What you have to do:
In exact form, set down only those lines of the material that run from its first line to the line with "Definition estimateColumnsBytes (columns", inclusive.

======== Source data

(* ===== verification/ShardCompact.v ===== *)
(** * Compaction of a shard and its public operations
    (internal/engine/lifecycle.go, shard.go)

    A compaction reads the selected parts series by series, merges the versions
    of every column, drops what the tombstones hide and writes the rest into
    parts of the next level; then the manifest is replaced, the inputs are
    removed and, when there were tombstones, they are forgotten and the log is
    cut.  A flush may start a cascade of compactions. *)
From S2P Require Import Prelude Model WalLog SstValues Runtime MemTable EngineMerge Tombstones QueryMerge SstMeta MemoryBudget EngineOptions Planner SstPack Ports Shard.
From stdpp Require Import prelude strings list gmap.
From Stdlib Require Import ZArith Lia.
#[local] Open Scope Z_scope.

Definition maxCompactionSeriesSamples : Z := 65536.
Definition maxCachedCompactionIndexRows : Z := 65536.

(** ** Sizes *)
Definition estimateSampleBytes (s : VersionedSample) : Z :=
  let t := fv_Type (vs_Value s) in
  16 + (if t =? FieldFloat64 then 8 else if t =? FieldInt64 then 8 else if t =? FieldBool then 1
        else if t =? FieldString then len (fv_String (vs_Value s)) + 4 else 0).
Definition estimateColumnBytes (column : ColumnData) : Z :=
  i64 (foldr (fun s total => estimateSampleBytes s + total) 32 (cd_Samples column)).
Definition estimateColumnsBytes (columns : list ColumnData) : Z :=
  i64 (foldr (fun c total => estimateColumnBytes c + total) 0 columns).

(** ** Splitting one series into several rows *)
Fixpoint splitLargeLoop (targetBytes : Z) (columns : list ColumnData) (group : list ColumnData) (size : Z)
    : list (list ColumnData) :=
  match columns with
  | [] => [group]
  | column :: columns' =>
      let columnBytes := estimateColumnBytes column in
      if (0 <? len group) && (targetBytes <? i64 (size + columnBytes))
      then group :: splitLargeLoop targetBytes columns' [column] (i64 (0 + columnBytes))
      else splitLargeLoop targetBytes columns' (group ++ [column]) (i64 (size + columnBytes))
  end.
Definition splitLargeSeriesColumns (columns : list ColumnData) (targetBytes : Z) : list (list ColumnData) :=
  if (targetBytes <=? 0) || (len columns <=? 1) || (estimateColumnsBytes columns <=? targetBytes) then [columns]
  else splitLargeLoop targetBytes columns [] 0.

================

Response:
(* ===== verification/ShardCompact.v ===== *)
(** * Compaction of a shard and its public operations
    (internal/engine/lifecycle.go, shard.go)

    A compaction reads the selected parts series by series, merges the versions
    of every column, drops what the tombstones hide and writes the rest into
    parts of the next level; then the manifest is replaced, the inputs are
    removed and, when there were tombstones, they are forgotten and the log is
    cut.  A flush may start a cascade of compactions. *)
From S2P Require Import Prelude Model WalLog SstValues Runtime MemTable EngineMerge Tombstones QueryMerge SstMeta MemoryBudget EngineOptions Planner SstPack Ports Shard.
From stdpp Require Import prelude strings list gmap.
From Stdlib Require Import ZArith Lia.
#[local] Open Scope Z_scope.

Definition maxCompactionSeriesSamples : Z := 65536.
Definition maxCachedCompactionIndexRows : Z := 65536.

(** ** Sizes *)
Definition estimateSampleBytes (s : VersionedSample) : Z :=
  let t := fv_Type (vs_Value s) in
  16 + (if t =? FieldFloat64 then 8 else if t =? FieldInt64 then 8 else if t =? FieldBool then 1
        else if t =? FieldString then len (fv_String (vs_Value s)) + 4 else 0).
Definition estimateColumnBytes (column : ColumnData) : Z :=
  i64 (foldr (fun s total => estimateSampleBytes s + total) 32 (cd_Samples column)).
Definition estimateColumnsBytes (columns : list ColumnData) : Z :=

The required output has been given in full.